Reproduce exactly, and only, the lines below from the one containing "Notation dpt := (dp ring dev drv hash)." through the one containing "owner's: some mapped".
╔══
(* ===== verification/DatapathProps.v ===== *)
(** Correctness of the datapath's packet path and of its commands. *)
From stdpp Require Import gmap gmultiset.
From S2P Require Import Prelude Stats Dpdk Flow Vport VportInit VportProps Action Datapath.

Section DatapathProps.
Context {ring dev drv hash : Type} `{Ring : RteRing ring} `{!RteRingLaws ring} `{Mb : RteMbuf} `{!RteMbufLaws}
  `{Drv : Drivers drv} `{!DriversLaws drv} `{Vh : VhostDev dev} `{!VhostLaws dev}
  `{Hash : RteHash flow_key hash} `{!RteHashLaws flow_key hash MAX_FLOWS}.

Notation sw := (vst ring dev drv).
Notation dpt := (dp ring dev drv hash).
Implicit Type d : dpt.
Implicit Type t : flow_table hash.

(** ** The packet path *)

(** What a read through a packet's pointer sees once the packet is another
    owner's: some mapped buffer with room for the headers. *)
Definition seen_ok (seen : sw -> Z -> list Z * Z * Z) : Prop :=
  forall s p, let '(buf, off, _) := seen s p in 0 <= off /\ off + 48 <= zlen buf.

Lemma dpinv_actions n lcore d X s' Y :
  pinv n lcore s' (rings_objs d ⊎ X) -> Y = X -> dpinv n lcore (set_sw s' d) Y.
Proof. by intros Hp ->. Qed.

Lemma flow_map_hit t k : ft_wf t ->
  match hash_pos (handle t) k with
  | Some p => exists e, index (table t) p = Ok e /\ e_enabled e = true /\ e_key e = k /\
      flow_table_lookup t k = p /\ 0 <= p /\ flow_map t k = Some (e_actions e, e_stats e)
  | None => flow_map t k = None /\ flow_table_lookup t k < 0
  end.
Proof.
  intros Hwf. destruct (hash_pos (handle t) k) as [p|] eqn:Ep.
  - destruct (wf_pos _ Hwf _ _ Ep) as (e & He & Hen & Hk). exists e. do 3 (split; [done|]).
    split; [by apply lookup_some|]. split; [apply (pos_range _ _ _ Ep)|by eapply flow_map_some].
  - split; [by apply flow_map_none|]. rewrite (lookup_none _ _ Ep). lia.
Qed.

Lemma update_stats_map c t k a x buf off len :
  ft_wf t -> flow_map t k = Some (a, x) -> 0 <= off -> off + 48 <= zlen buf ->
  exists t', flow_table_update_stats c (flow_table_lookup t k) buf off len t = Ok t' /\ ft_wf t' /\
    fmap_eq (flow_map t') (fmap_set k (Some (a, counted c k (buf, off, len) x)) (flow_map t)).
Proof.
  intros Hwf Hm Ho Hr. pose proof (flow_map_hit t k Hwf) as Hh. destruct (hash_pos (handle t) k) as [p|] eqn:Ep.
  - destruct Hh as (e & He & Hen & Hk & -> & _ & Hm'). rewrite Hm in Hm'. injection Hm' as -> ->.
    rewrite (update_stats_spec c t p e buf off len He Ho Hr). eexists. split; [done|]. rewrite Hk.
    destruct (wf_set_enabled t (handle t) k p (Entry k (counted c k (buf, off, len) (e_stats e)) (e_enabled e) (e_actions e)))
      as [Hwf' Heq]; [by auto..|]. split; [exact Hwf'|exact Heq].
  - destruct Hh as [Hn _]. congruence.
Qed.

(** A packet of a known flow: its actions are executed and its statistics
    count the packet. *)
Lemma switch_hit_ok n lcore c seen p k d X U D a x :
  seen_ok seen -> dpinv n lcore d ({[+ p +]} ⊎ X) -> table_ok U D (d_flows d) -> frame_at U D (vmem (d_sw d)) p ->
  flow_map (d_flows d) k = Some (a, x) ->
  exists s t, action_execute lcore (Some a) (Some p) (d_sw d) = Ok (0, s) /\
    let d' := set_flows t (set_sw s d) in
    switch_packet c seen lcore p k d = Ok d' /\ dpinv n lcore d' X /\ dframe X d d' /\ table_ok U D t /\
    fmap_eq (flow_map t) (fmap_set k (Some (a, counted c k (seen s p) x)) (flow_map (d_flows d))).
Proof.
  intros Hseen Hp [Hwf Hacts] Hf Hm. destruct (Hacts k a x Hm) as (Hz & Hw & Hh & Hu & Hdn).
  pose proof (total_nonneg pushes (visited a) pushes_nonneg). pose proof (total_nonneg pops (visited a) pops_nonneg).
  destruct (action_execute_ok n lcore a p (d_sw d) (rings_objs d ⊎ X)) as (s & E & Hp' & Hc & Hk); try done.
  { eapply pinv_eq; [exact Hp|]. clear. multiset_solver. }
  { eapply frame_at_weaken; [done|lia|lia]. }
  destruct (seen s p) as [[buf off] len] eqn:Es. pose proof (Hseen s p) as Hso. rewrite Es in Hso.
  destruct (update_stats_map c (d_flows d) k a x buf off len Hwf Hm) as (t' & Et & Hwf' & Heq); [tauto..|].
  exists s, t'. split; [done|]. cbv zeta. unfold switch_packet.
  pose proof (flow_map_hit (d_flows d) k Hwf) as Hhit. destruct (hash_pos (handle (d_flows d)) k) as [q|] eqn:Eq.
  2:{ destruct Hhit. congruence. }
  destruct Hhit as (e & He & Hen & Hke & Hl & Hq & Hm'). rewrite Hm in Hm'. injection Hm' as Ha Hx. rewrite Hl in Et |- *.
  rewrite (proj2 (Z.leb_le _ _)) by lia. rewrite He. bind. rewrite Hen, <- Ha, E. bind. rewrite Es, Et. bind.
  split; [done|]. split; [exact Hp'|]. split; [split; [done|by eapply frames_kept_mono]|].
  split; [|exact Heq]. split; [done|]. intros k' a' x' Hk'. simpl in Hk'. rewrite Heq in Hk'.
  unfold fmap_set in Hk'. case_decide as Hkk; [|by eapply Hacts]. injection Hk' as <- _. by eapply Hacts.
Qed.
╚══
**TASK RESPONSE**
Notation dpt := (dp ring dev drv hash).
Implicit Type d : dpt.
Implicit Type t : flow_table hash.

(** ** The packet path *)

(** What a read through a packet's pointer sees once the packet is another
    owner's: some mapped buffer with room for the headers. *)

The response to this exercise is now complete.